さっき、下の分岐の看板に書いてあった「県営林道佐野峠線通行止め」というのはこのことだったのか。
確かにどちらもゲート閉鎖中。他にもう1本、トイレの裏から、




佐野峠思親山線が延びている。ゲート封鎖だけれど。
さっきの軽トラはゲートの鍵を開けて、この佐野峠思親山線へと入って行った。林業関係の人なのかもしれない。
看板の地図をよく見ると県営林道思親山線という短いのがある。もしかして、思親山の頂上はその先なのだろうか?

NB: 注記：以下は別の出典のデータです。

(* ===== verification/FsFileOps.v ===== *)
(** * The code of [bmap], [readi] and [writei] refines the reference model of FsFile.v *)

From S2P Require Import Prelude Types Monad Sched Bio BioSpec Log LogSpec TxSpec Fs FsBlocks.
From S2P Require Import Demo FsBlocksProps FsInode FsInodeOps FsFile.

Lemma fframe_data s s' V b : fframe s s' -> data_block s V b -> data_block s' V b.
Proof. intros (Hs & _)%fframe_log [? ?]. split; [done|by rewrite Hs]. Qed.
Lemma fframe_own s s' V b : fframe s s' -> own_block s V b -> own_block s' V b.
Proof. intros Hf [? ?]. split; [by eapply fframe_data|done]. Qed.
Lemma fframe_file s s' V i : fframe s s' -> file_ok s V i -> file_ok s' V i.
Proof. intros Hf []. split; try done. intros n Hn Hz. eapply fframe_own; [done|auto]. Qed.

(** The footprint of a step and what it requires of the state. *)
Definition allowed (F : gset Z) (s : kstate) (fp : list Z) : Prop :=
  (fp <> [] -> in_trans s) /\ forall x, x ∈ fp -> x ∈ F.

Lemma allowed_frame F s s' fp : fframe s s' -> allowed F s fp -> allowed F s' fp.
Proof. intros Hf [Ht Hin]. split; [|done]. intros Hne. by eapply fframe_trans, Ht. Qed.

Lemma allowed_app F s fp fp' : allowed F s (fp ++ fp') -> allowed F s fp /\ allowed F s fp'.
Proof.
  intros [Ht Hin]. setoid_rewrite elem_of_app in Hin. split; (split; [|auto]); intros Hne; apply Ht.
  - by destruct fp.
  - intros [_ ?]%app_eq_nil. done.
Qed.

Section ops.
Context {drv : DiskDriver}.
(* ===== verification/Mem.v ===== *)
(** * Kernel memory as bytes

    The bytes the kernel reads and writes through pointers: allocator pages, page tables,
    kernel stacks and user pages, in [m_mem], keyed by kernel virtual address. An access to an
    address that holds no memory is a fault. 64-bit words are little-endian, as on x86. *)

From S2P Require Import Prelude Types Monad.

(** The bytes of a page, kept folded: proofs use its value through [PGBYTES_Z]. *)
Definition PGBYTES : nat := Z.to_nat PGSIZE.
Lemma PGBYTES_Z : Z.of_nat PGBYTES = 4096.
Proof. done. Qed.
#[global] Opaque PGBYTES.

(** Arithmetic on pages. *)
Ltac pages := unfold PGSIZE in *; pose proof PGBYTES_Z; lia.

(** ** Words in bytes *)

Fixpoint le_bytes (n : nat) (v : Z) : list Z :=
  match n with
  | O => []
  | S n => v mod 256 :: le_bytes n (v / 256)
  end.

Fixpoint le_val (l : list Z) : Z :=
  match l with
  | [] => 0
  | b :: l => b + 256 * le_val l
  end.

Lemma length_le_bytes n v : length (le_bytes n v) = n.
Proof. revert v. induction n; intros v; simpl; auto. Qed.

Lemma le_val_bytes n v : le_val (le_bytes n v) = v mod 256 ^ Z.of_nat n.
Proof.
  revert v. induction n as [|n IH]; intros v; cbn [le_bytes le_val].
  - by rewrite Z.mod_1_r.
  - rewrite IH, Nat2Z.inj_succ, Z.pow_succ_r by lia.
    rewrite (Z.rem_mul_r v 256) by lia. lia.
Qed.

Lemma le_val_bytes_64 v : 0 <= v < 18446744073709551616 -> le_val (le_bytes 8 v) = v.
Proof. intros Hv. rewrite le_val_bytes. by apply Z.mod_small. Qed.

(** ** Reading and writing ranges *)

Definition mem_has (m : gmap Z Z) (a : Z) (n : nat) : bool :=
  forallb (fun x => bool_decide (is_Some (m !! x))) (seqZ a (Z.of_nat n)).
Definition mem_read (m : gmap Z Z) (a : Z) (n : nat) : option (list Z) :=
  mapM (fun x => m !! x) (seqZ a (Z.of_nat n)).
Definition mem_put (m : gmap Z Z) (a : Z) (l : list Z) : gmap Z Z := map_seqZ a l ∪ m.

Lemma mem_has_spec m a n :
  mem_has m a n = true <-> forall x, a <= x < a + Z.of_nat n -> is_Some (m !! x).
Proof.
  unfold mem_has. rewrite forallb_forall. split.
  - intros H x Hx. specialize (H x). rewrite bool_decide_eq_true in H. apply H.
    apply list_elem_of_In, elem_of_seqZ. lia.
  - intros H x Hx%list_elem_of_In%elem_of_seqZ. apply bool_decide_eq_true. apply H. lia.
Qed.

Lemma lookup_mem_put m a l x :
  mem_put m a l !! x = if decide (a <= x < a + Z.of_nat (length l)) then l !! Z.to_nat (x - a) else m !! x.
Proof.
  unfold mem_put. case_decide as H.
  - destruct (lookup_lt_is_Some_2 l (Z.to_nat (x - a))) as [y Hy]; [lia|]. rewrite Hy.
    apply lookup_union_Some_l. apply lookup_map_seqZ_Some. split; [lia|done].
  - apply lookup_union_r. apply eq_None_not_Some. intros [y Hy].
    apply lookup_map_seqZ_Some in Hy as [Ha Hy]. apply lookup_lt_Some in Hy. lia.
Qed.

Lemma mem_put_some m a l x :
  (forall y, a <= y < a + Z.of_nat (length l) -> is_Some (m !! y)) ->
  is_Some (mem_put m a l !! x) <-> is_Some (m !! x).
Proof.
  intros Hm. rewrite lookup_mem_put. case_decide as H; [|done].
  split; [by intros _; apply Hm|]. intros _. apply lookup_lt_is_Some. lia.
Qed.

Lemma mem_read_ext m m' a n :
  (forall x, a <= x < a + Z.of_nat n -> m' !! x = m !! x) -> mem_read m' a n = mem_read m a n.
Proof.
  intros H. unfold mem_read.
  assert (forall l, (forall x, x ∈ l -> m' !! x = m !! x) ->
    mapM (fun x => m' !! x) l = mapM (fun x => m !! x) l) as Hl.
  { induction l as [|x l IH]; intros Hx; [done|]. cbn [mapM]. rewrite (Hx x) by left.
    rewrite IH; [done|]. intros y Hy. apply Hx. by right. }
  apply Hl. intros x Hx%elem_of_seqZ. apply H. lia.
Qed.

Lemma mem_read_spec m a n l :
  mem_read m a n = Some l <->
  length l = n /\ forall k, (k < n)%nat -> m !! (a + Z.of_nat k) = l !! k.
Proof.
  unfold mem_read. rewrite mapM_Some, Forall2_lookup. split.
  - intros H. assert (length l = n) as Hl.
    { pose proof (Forall2_length _ _ _ (proj2 (Forall2_lookup _ _ _) H)) as E.
      rewrite length_seqZ in E. lia. }
    split; [done|]. intros k Hk. specialize (H k).
    rewrite (proj2 (lookup_seqZ a (Z.of_nat n) k (a + Z.of_nat k))) in H by lia.
    inversion H; subst. done.
  - intros [Hl H] k. destruct (decide (k < n)%nat) as [Hk|Hk].
    + rewrite (proj2 (lookup_seqZ a (Z.of_nat n) k (a + Z.of_nat k))) by lia.
      destruct (lookup_lt_is_Some_2 l k) as [y Hy]; [lia|]. rewrite Hy. constructor.
      by rewrite H, Hy.
    + rewrite lookup_seqZ_ge by lia.
      rewrite lookup_ge_None_2 by lia. constructor.
Qed.

(** A range just written is read back; a range outside is unchanged. *)
Lemma mem_read_put_same m a l : mem_read (mem_put m a l) a (length l) = Some l.
Proof.
  apply mem_read_spec. split; [done|]. intros k Hk. rewrite lookup_mem_put, decide_True by lia.
  f_equal. lia.
Qed.

Lemma mem_read_put_other m a l b n :
  b + Z.of_nat n <= a \/ a + Z.of_nat (length l) <= b -> mem_read (mem_put m a l) b n = mem_read m b n.
Proof.
  intros H. apply mem_read_ext. intros x Hx. rewrite lookup_mem_put, decide_False by lia. done.
Qed.

Lemma mem_read_some m a n :
  (forall x, a <= x < a + Z.of_nat n -> is_Some (m !! x)) -> exists l, mem_read m a n = Some l.
Proof.
  intros H. exists ((fun x => default 0 (m !! x)) <$> seqZ a (Z.of_nat n)). apply mem_read_spec.
  split; [rewrite length_fmap, length_seqZ; lia|]. intros k Hk.
  rewrite list_lookup_fmap, (proj2 (lookup_seqZ a (Z.of_nat n) k (a + Z.of_nat k))) by lia.
  simpl. by destruct (H (a + Z.of_nat k) ltac:(lia)) as [y ->].
Qed.

(** ** Words *)

Definition word (m : gmap Z Z) (a : Z) : option Z := le_val <$> mem_read m a 8.
Definition put_word (m : gmap Z Z) (a v : Z) : gmap Z Z := mem_put m a (le_bytes 8 v).

Lemma word_put_same m a v : 0 <= v < 18446744073709551616 -> word (put_word m a v) a = Some v.
Proof.
  intros Hv. unfold word, put_word.
  pose proof (mem_read_put_same m a (le_bytes 8 v)) as E. rewrite length_le_bytes in E. rewrite E.
  cbn [fmap option_fmap option_map]. by rewrite le_val_bytes_64.
Qed.

Lemma word_put_other m a v b : b + 8 <= a \/ a + 8 <= b -> word (put_word m a v) b = word m b.
Proof.
  intros H. unfold word, put_word. rewrite mem_read_put_other; [done|]. rewrite length_le_bytes. lia.
Qed.

Lemma word_ext m m' a : (forall x, a <= x < a + 8 -> m' !! x = m !! x) -> word m' a = word m a.
Proof. intros H. unfold word. by rewrite (mem_read_ext m m'). Qed.

Lemma lookup_put_word_other m a v x : ~ a <= x < a + 8 -> put_word m a v !! x = m !! x.
Proof. intros H. unfold put_word. rewrite lookup_mem_put, length_le_bytes, decide_False by lia. done. Qed.

Lemma put_word_some m a v x :
  (forall y, a <= y < a + 8 -> is_Some (m !! y)) -> is_Some (m !! x) -> is_Some (put_word m a v !! x).
Proof. intros Hm Hx. apply mem_put_some; [by rewrite length_le_bytes|done]. Qed.

(** ** In the kernel monad *)

Definition kmem_get (s : kstate) : gmap Z Z := m_mem (k_kmem s).
Definition set_mem (m : gmap Z Z) (s : kstate) : kstate := set_kmem (mset_mem m (k_kmem s)) s.

Definition load64 (a : Z) : K Z :=
  fun s => match word (kmem_get s) a with Some v => Ret v s | None => Fault s end.
Definition load_bytes (a : Z) (n : nat) : K (list Z) :=
  fun s => match mem_read (kmem_get s) a n with Some l => Ret l s | None => Fault s end.
Definition store_bytes (a : Z) (l : list Z) : K unit :=
  fun s => if mem_has (kmem_get s) a (length l) then Ret tt (set_mem (mem_put (kmem_get s) a l) s)
           else Fault s.
Definition store64 (a v : Z) : K unit := store_bytes a (le_bytes 8 v).

(** [memset] and [memmove] on this memory, by their specifications in KString.v. *)
Definition fill_bytes (a c : Z) (n : nat) : K unit := store_bytes a (replicate n (u8 c)).
Definition move_bytes (dst src : Z) (n : nat) : K unit :=
  l <- load_bytes src n ;; store_bytes dst l.

(** [n] bytes of memory at [a]. *)
Definition mapped_range (m : gmap Z Z) (a : Z) (n : nat) : Prop :=
  forall x, a <= x < a + Z.of_nat n -> is_Some (m !! x).

Lemma store_bytes_eq a l s :
  mapped_range (kmem_get s) a (length l) ->
  store_bytes a l s = Ret tt (set_mem (mem_put (kmem_get s) a l) s).
Proof. intros H. unfold store_bytes. by rewrite (proj2 (mem_has_spec _ _ _)). Qed.

Lemma store64_eq a v s :
  mapped_range (kmem_get s) a 8 -> store64 a v s = Ret tt (set_mem (put_word (kmem_get s) a v) s).
Proof. intros H. unfold store64. by rewrite store_bytes_eq by by rewrite length_le_bytes. Qed.

Lemma load64_eq a v s : word (kmem_get s) a = Some v -> load64 a s = Ret v s.
Proof. intros H. unfold load64. by rewrite H. Qed.

Lemma mapped_put m a l b n :
  mapped_range m a (length l) -> mapped_range m b n -> mapped_range (mem_put m a l) b n.
Proof. intros Ha Hb x Hx. apply mem_put_some; [done|]. by apply Hb. Qed.

Lemma mapped_put_word m a v b n :
  mapped_range m a 8 -> mapped_range m b n -> mapped_range (put_word m a v) b n.
Proof. intros Ha. apply mapped_put. by rewrite length_le_bytes. Qed.

Lemma mapped_sub m a n b k :
  mapped_range m a n -> a <= b -> b + Z.of_nat k <= a + Z.of_nat n -> mapped_range m b k.
Proof. intros H Hb Hk x Hx. apply H. lia. Qed.

Lemma mapped_word m a : mapped_range m a 8 -> exists v, word m a = Some v.
Proof. intros H. unfold word. destruct (mem_read_some m a 8 H) as [l ->]. by eexists. Qed.

(** The lemmas above are the interface: the maps behind them stay folded. *)
#[global] Opaque mem_put put_word.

ところで、この峠は国土交通省から認定されている。これ、100のポイント全制覇を目指している人が、きっといる。(笑)



(マウスオンで写真がチェンジ)
こんなお役所っぽい看板でも、よく見れば情報が載っている。
県別マップルに道の駅なんかでもらったパンフレット類、それに駅の案内板や林道看板など、
出どころの違ういろいろな情報を組み合わせて自分の地図を作る。




さて、あの暗がりから下界へ戻るか…。






なんというかこの狭さと曲がり具合の絶妙な、トミカのミニカードライブコースとかにありそうな。(笑)
でも目の前にあるこれが現実。ちっちゃな軽自動車で本当にヨカッタ。(^_^;)




こんな道がずっと続く。前から何か来ても避けられない。




そして路駐中の松本ナンバーのレクサス。なんでこんなところに…あと、外国人ハイカーもひとり見かけた。
意外に人気な佐野峠界隈?富士山が見えるから?そして看板のある分岐まで下りてきた。
(峠まで往復したこの道は「上佐野線」だそう)
さっき通り過ぎてきた分岐まで戻って内船駅方面へ下りるか、それともこのまま先へ進むか…。
戻るのはつまらないかと思って先へ進むことにした。この判断が…(笑)








見下ろすと大きな富士川の流れと雄大な景色。スバラシイ。
でも、なんかさっき佐野峠入口まで走ったときの景色と同じようだ。ずっと同じところを走っているような気がしてきた。




いい加減うんざりしてきたころ地味な分岐が現れた。小さな変化がうれしい。
標識にはなんて書いてあるのかな?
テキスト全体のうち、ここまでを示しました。